(* ===== verification/Rebalance.v ===== *)
(** * Rebalancing blocks

    gas/agas/BlockStatisticsTable.cpp, gas/agas/partitioning.cpp and gas/agas/Rebalancer.cpp:
    the counts of the accesses to the blocks of a locality are serialized as a graph between
    blocks and localities, in compressed sparse rows, and sent to the locality that
    rebalances, which merges the graphs, has them partitioned, and sends each owner the blocks
    that are to move.  The table of a locality is the list of its entries in the order in
    which it is iterated. *)

From S2P Require Import Prelude.

Section Rebalance.
Variable ranks : nat.

(** The accesses to a block, from each locality. *)
Record Entry := mkEntry { counts : list Z; sizes : list Z }.

Definition table : Type := list (Z * Entry).

(** ** Serializing *)

Definition serializeMaxBytes (t : table) : Z :=
  let n := Z.of_nat (length t) in
  u64 (u64 (2 + 4 * n + 3 * Z.of_nat ranks * n + Z.of_nat ranks) * 8).

(** What the loops over the table accumulate; [vtxs], [vwgt], [vsizes] and [xadj] are arrays
    of the output, and [adjncy] is the part of it that follows. *)
Record csr := mkCsr {
  vtxs : list Z;
  vwgt : list Z;
  vsizes : list Z;
  xadj : list Z;
  adjncy : list Z;
  adjwgt : list Z;
  lnbrs : list (list Z);
}.

(** The loop over the localities, of the block with index [id]. *)
Fixpoint rank_loop (n k : nat) (e : Entry) (id : Z) (g : csr) (total_vwgt total_vsize : Z) : option (csr * Z * Z) :=
  match n with
  | O => Some (g, total_vwgt, total_vsize)
  | S n =>
    count ← e.(counts) !! k;
    size ← e.(sizes) !! k;
    if nz count then
      l ← g.(lnbrs) !! k;
      rank_loop n (S k) e id
        (mkCsr g.(vtxs) g.(vwgt) g.(vsizes) g.(xadj) (g.(adjncy) ++ [Z.of_nat k]) (g.(adjwgt) ++ [u64 (count * size)]) (<[k := l ++ [id]]> g.(lnbrs)))
        (u64 (total_vwgt + count)) (u64 (total_vsize + size))
    else rank_loop n (S k) e id g total_vwgt total_vsize
  end.

Fixpoint item_loop (t : table) (id : Z) (g : csr) : option csr :=
  match t with
  | [] => Some g
  | (block, e) :: t =>
    let prev_nbrs := length g.(adjncy) in
    '(g, total_vwgt, total_vsize) ← rank_loop ranks 0 e id g 0 0;
    item_loop t (id + 1)
      (mkCsr (g.(vtxs) ++ [block]) (g.(vwgt) ++ [total_vwgt]) (g.(vsizes) ++ [total_vsize])
         (g.(xadj) ++ [Z.of_nat (length g.(adjncy) - prev_nbrs)]) g.(adjncy) g.(adjwgt) g.(lnbrs))
  end.

Definition empty_csr : csr := mkCsr [] [] [] [] [] [] (replicate ranks []).

(** The words of the buffer, in order. *)
Definition layout (g : csr) : list Z :=
  [Z.of_nat (length g.(vtxs))] ++ g.(vtxs) ++ g.(vwgt) ++ g.(vsizes) ++ g.(xadj)
  ++ [Z.of_nat (length g.(adjncy))] ++ g.(adjncy) ++ g.(adjwgt)
  ++ map (fun l => Z.of_nat (length l)) g.(lnbrs) ++ concat g.(lnbrs).

Definition toBuffer (t : table) : option (list Z) :=
  g ← item_loop t 0 empty_csr;
  Some (layout g).

(** ** Taking the buffer apart *)

(** The next [n] words of a buffer, and the rest of it. *)
Definition next (n : nat) (buf : list Z) : option (list Z * list Z) :=
  if (n <=? length buf)%nat then Some (take n buf, drop n buf) else None.

Fixpoint lnbrs_loop (lsizes : list Z) (buf : list Z) : option (list (list Z)) :=
  match lsizes with
  | [] => Some []
  | n :: lsizes =>
    '(l, buf) ← next (Z.to_nat n) buf;
    ls ← lnbrs_loop lsizes buf;
    Some (l :: ls)
  end.

Definition deserialize_bst (buf : list Z) : option csr :=
  '(nv, buf) ← next 1 buf;
  let nvtxs := Z.to_nat (hd 0 nv) in
  '(vs, buf) ← next nvtxs buf;
  '(wg, buf) ← next nvtxs buf;
  '(sz, buf) ← next nvtxs buf;
  '(xa, buf) ← next nvtxs buf;
  '(ne, buf) ← next 1 buf;
  let nedges := Z.to_nat (hd 0 ne) in
  '(ad, buf) ← next nedges buf;
  '(aw, buf) ← next nedges buf;
  '(ls, buf) ← next ranks buf;
  ln ← lnbrs_loop ls buf;
  Some (mkCsr vs wg sz xa ad aw ln).

(** ** The graph *)

Record owner := mkOwner { start : Z; owner_of : Z }.

Record graph := mkGraph {
  nvtxs : Z;
  nedges : Z;
  owner_map : list owner;       (* an array of [ranks] entries, of which the first are set *)
  rows : csr;
}.

Definition graph_init : graph :=
  mkGraph (Z.of_nat ranks) 0 []
    (mkCsr (map Z.of_nat (seq 0 ranks)) (replicate ranks (2 ^ 31 - 1)) (replicate ranks 0) (replicate (S ranks) 0) [] [] (replicate ranks [])).

(** The degrees of the localities grow by [lsizes]. *)
Fixpoint add_sizes (xs lsizes : list Z) : list Z :=
  match xs, lsizes with
  | x :: xs, n :: lsizes => u64 (x + n) :: add_sizes xs lsizes
  | _, _ => xs
  end.
(* ===== verification/Chunks.v ===== *)
(** * The chunks of the active address space

    libhpx/gas/agas/ChunkAllocator.cpp and ChunkTable.cpp: an allocation reserves a run of chunks of
    the offset space in a bitmap, maps memory for it, and records for each chunk of the memory
    its offset; the address of a byte is found from the chunk it is in.  The memory that the
    system maps is a parameter of each allocation. *)

From S2P Require Import Prelude Math Bitmap.

(** The table of an allocator, and its bitmap; the table has the offset of a chunk by the chunk's
    address. *)
Record ChunkAllocator := mkChunkAllocator { bitmap : Bitmap; chunkSize_ : Z; chunks_ : gmap Z Z }.

Implicit Types c : ChunkAllocator.

Definition ChunkAllocator_new (chunkSize heapSize : Z) : ChunkAllocator :=
  mkChunkAllocator (new (ceil_div heapSize chunkSize) (ceil_log2 64 chunkSize) (ceil_log2 64 heapSize)) chunkSize ∅.

(** ** The table *)

Definition offsetOf (m : gmap Z Z) (chunkSize lva : Z) : option Z :=
  let chunkMask := u64 (Z.lnot (chunkSize - 1)) in
  let masked := Z.land lva chunkMask in
  let offset := Z.land lva (u64 (Z.lnot chunkMask)) in
  base ← m !! masked;
  Some (u64 (base + offset)).

(** The assertions of the table: a chunk is inserted once, and removed when it is there. *)
Definition table_insert (m : gmap Z Z) (chunk base : Z) : option (gmap Z Z) :=
  match m !! chunk with None => Some (<[chunk := base]> m) | Some _ => None end.

Definition table_remove (m : gmap Z Z) (chunk : Z) : option (gmap Z Z) :=
  match m !! chunk with Some _ => Some (delete chunk m) | None => None end.

Fixpoint insert_chunks (n : nat) (m : gmap Z Z) (cs chunk offset : Z) : option (gmap Z Z) :=
  match n with
  | O => Some m
  | S n => m ← table_insert m chunk offset; insert_chunks n m cs (chunk + cs) (u64 (offset + cs))
  end.

Fixpoint remove_chunks (n : nat) (m : gmap Z Z) (cs chunk : Z) : option (gmap Z Z) :=
  match n with
  | O => Some m
  | S n => m ← table_remove m chunk; remove_chunks n m cs (chunk + cs)
  end.

(** ** Allocation *)

Definition nbits_of c (n : Z) : Z := u32 (ceil_div n c.(chunkSize_)).

(** The alignment that mmap is asked for: an integer is shifted. *)
Definition mmap_align (log2_align : Z) : Z := u64 (i32 (Z.shiftl 1 log2_align)).

(** [base] is what the system mapped.  An exhausted bitmap ends the program, like a failed assertion. *)
Definition allocate c (n align bsize base : Z) : option (ChunkAllocator * Z) :=
  let nbits := nbits_of c n in
  let log2_align := ceil_log2 64 (Z.max align bsize) in
  '(bm, r) ← reserve c.(bitmap) nbits log2_align;
  match r with
  | LIBHPX_OK bit =>
    let offset := u64 (bit * c.(chunkSize_)) in
    if (base =? 0) || nz (Z.land base (u64 (mmap_align log2_align - 1))) then None
    else
      m ← insert_chunks (Z.to_nat nbits) c.(chunks_) c.(chunkSize_) base offset;
      Some (mkChunkAllocator bm c.(chunkSize_) m, base)
  | _ => None
  end.

(** Up to the unmapping of the memory. *)
Definition deallocate_release c (addr n : Z) : option ChunkAllocator :=
  offset ← offsetOf c.(chunks_) c.(chunkSize_) addr;
  bm ← release c.(bitmap) (u32 (offset / c.(chunkSize_))) (nbits_of c n);
  Some (mkChunkAllocator bm c.(chunkSize_) c.(chunks_)).
(** The aligned part of a larger mapping. *)
Lemma mmap_aligned_spec m b n a : p <= a <= 46 -> 0 < n <= 2 ^ 46 -> (page | n) -> answers page m (n + 2 ^ a) b ->
  exists m' b', _mmap_aligned page m (Some b) n (2 ^ a) = Some (m', b') /\ (2 ^ a | b') /\ b <= b' /\ b' + n <= b + (n + 2 ^ a) /\ forall x, m' x = m x || within b' n x.
Proof.
  intros Ha Hn Hpn (Hb & Hbp & Hlim & Hfree). pose proof page_range as Hp.
  assert (Hpa : (page | 2 ^ a)) by (exists (2 ^ (a - p)); rewrite <- Z.pow_add_r by lia; f_equal; lia). assert (Ha46 : 0 < 2 ^ a <= 2 ^ 46) by (split; [lia|apply Z.pow_le_mono_r; lia]).
  assert (Hpb : (page | b)) by (by apply Z.mod_divide; [lia|]). assert (Hr : round_page page (n + 2 ^ a) = n + 2 ^ a) by (apply round_multiple, Z.divide_add_r; done). rewrite Hr in *.
  unfold _mmap_aligned. cbn [mbind option_bind]. rewrite (wrap_small 64 (n + 2 ^ a)), (wrap_small 64 (2 ^ a - 1)), land_pred_pow2 by lia.
  pose proof (Z.mod_pos_bound b (2 ^ a) ltac:(lia)) as Hs. set (suffix := b mod 2 ^ a) in *. rewrite (wrap_small 64 (2 ^ a - suffix)) by lia.
  assert (Hal : (2 ^ a | b + (2 ^ a - suffix))).
  { exists (b / 2 ^ a + 1). pose proof (Z.div_mod b (2 ^ a) ltac:(lia)). unfold suffix. lia. }
  assert (Hps : (page | suffix)).
  { replace suffix with (b + 2 ^ a - (b + (2 ^ a - suffix))) by lia. apply Z.divide_sub_r; [by apply Z.divide_add_r|by apply Z.divide_trans with (2 ^ a)]. }
  assert (Hpp : (page | 2 ^ a - suffix)) by (by apply Z.divide_sub_r). rewrite (wrap_small 64 (b + (2 ^ a - suffix) + n)), (wrap_small 64 (b + (2 ^ a - suffix))) by lia.
  assert (Hnz : nz (2 ^ a - suffix) = true) by (unfold nz; zcases; lia || done). rewrite Hnz. rewrite munmap_multiple by (done || lia). cbn [mbind option_bind].
  assert (Ht : n + 2 ^ a = n + (2 ^ a - suffix) + suffix) by lia.
  unfold nz. destruct (Z.eqb_spec suffix 0) as [E|E]; cbn [negb mbind option_bind].
  - eexists _, _. split; [done|]. split; [done|]. split; [lia|]. split; [lia|]. intros x. unfold map_at. rewrite Hr, Ht, <- (trim (m x) b n (2 ^ a - suffix) suffix x) by (lia || (rewrite <- Ht; apply Hfree)).
    assert (Hw : within (b + (2 ^ a - suffix) + n) suffix x = false) by (unfold within; zcases; simpl; done || lia). by rewrite Hw, andb_true_r.
  - rewrite munmap_multiple; [|apply Z.divide_add_r; [apply Z.divide_add_r|]; done|done|lia]. cbn [mbind option_bind]. eexists _, _. split; [done|]. split; [done|]. split; [lia|]. split; [lia|].
    intros x. unfold map_at. rewrite Hr, Ht. apply trim; [lia..|]. rewrite <- Ht. apply Hfree.
Qed.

### WORK INSTRUCTIONS
Give again exactly, and only, the lines above starting at the one with "(** Up to the unmapping of the memory. *)" and ending at the one with "intros Ha Hn".

### OUTPUT OF THE EXERCISE
(** Up to the unmapping of the memory. *)
Definition deallocate_release c (addr n : Z) : option ChunkAllocator :=
  offset ← offsetOf c.(chunks_) c.(chunkSize_) addr;
  bm ← release c.(bitmap) (u32 (offset / c.(chunkSize_))) (nbits_of c n);
  Some (mkChunkAllocator bm c.(chunkSize_) c.(chunks_)).
(** The aligned part of a larger mapping. *)
Lemma mmap_aligned_spec m b n a : p <= a <= 46 -> 0 < n <= 2 ^ 46 -> (page | n) -> answers page m (n + 2 ^ a) b ->
  exists m' b', _mmap_aligned page m (Some b) n (2 ^ a) = Some (m', b') /\ (2 ^ a | b') /\ b <= b' /\ b' + n <= b + (n + 2 ^ a) /\ forall x, m' x = m x || within b' n x.
Proof.
  intros Ha Hn Hpn (Hb & Hbp & Hlim & Hfree). pose proof page_range as Hp.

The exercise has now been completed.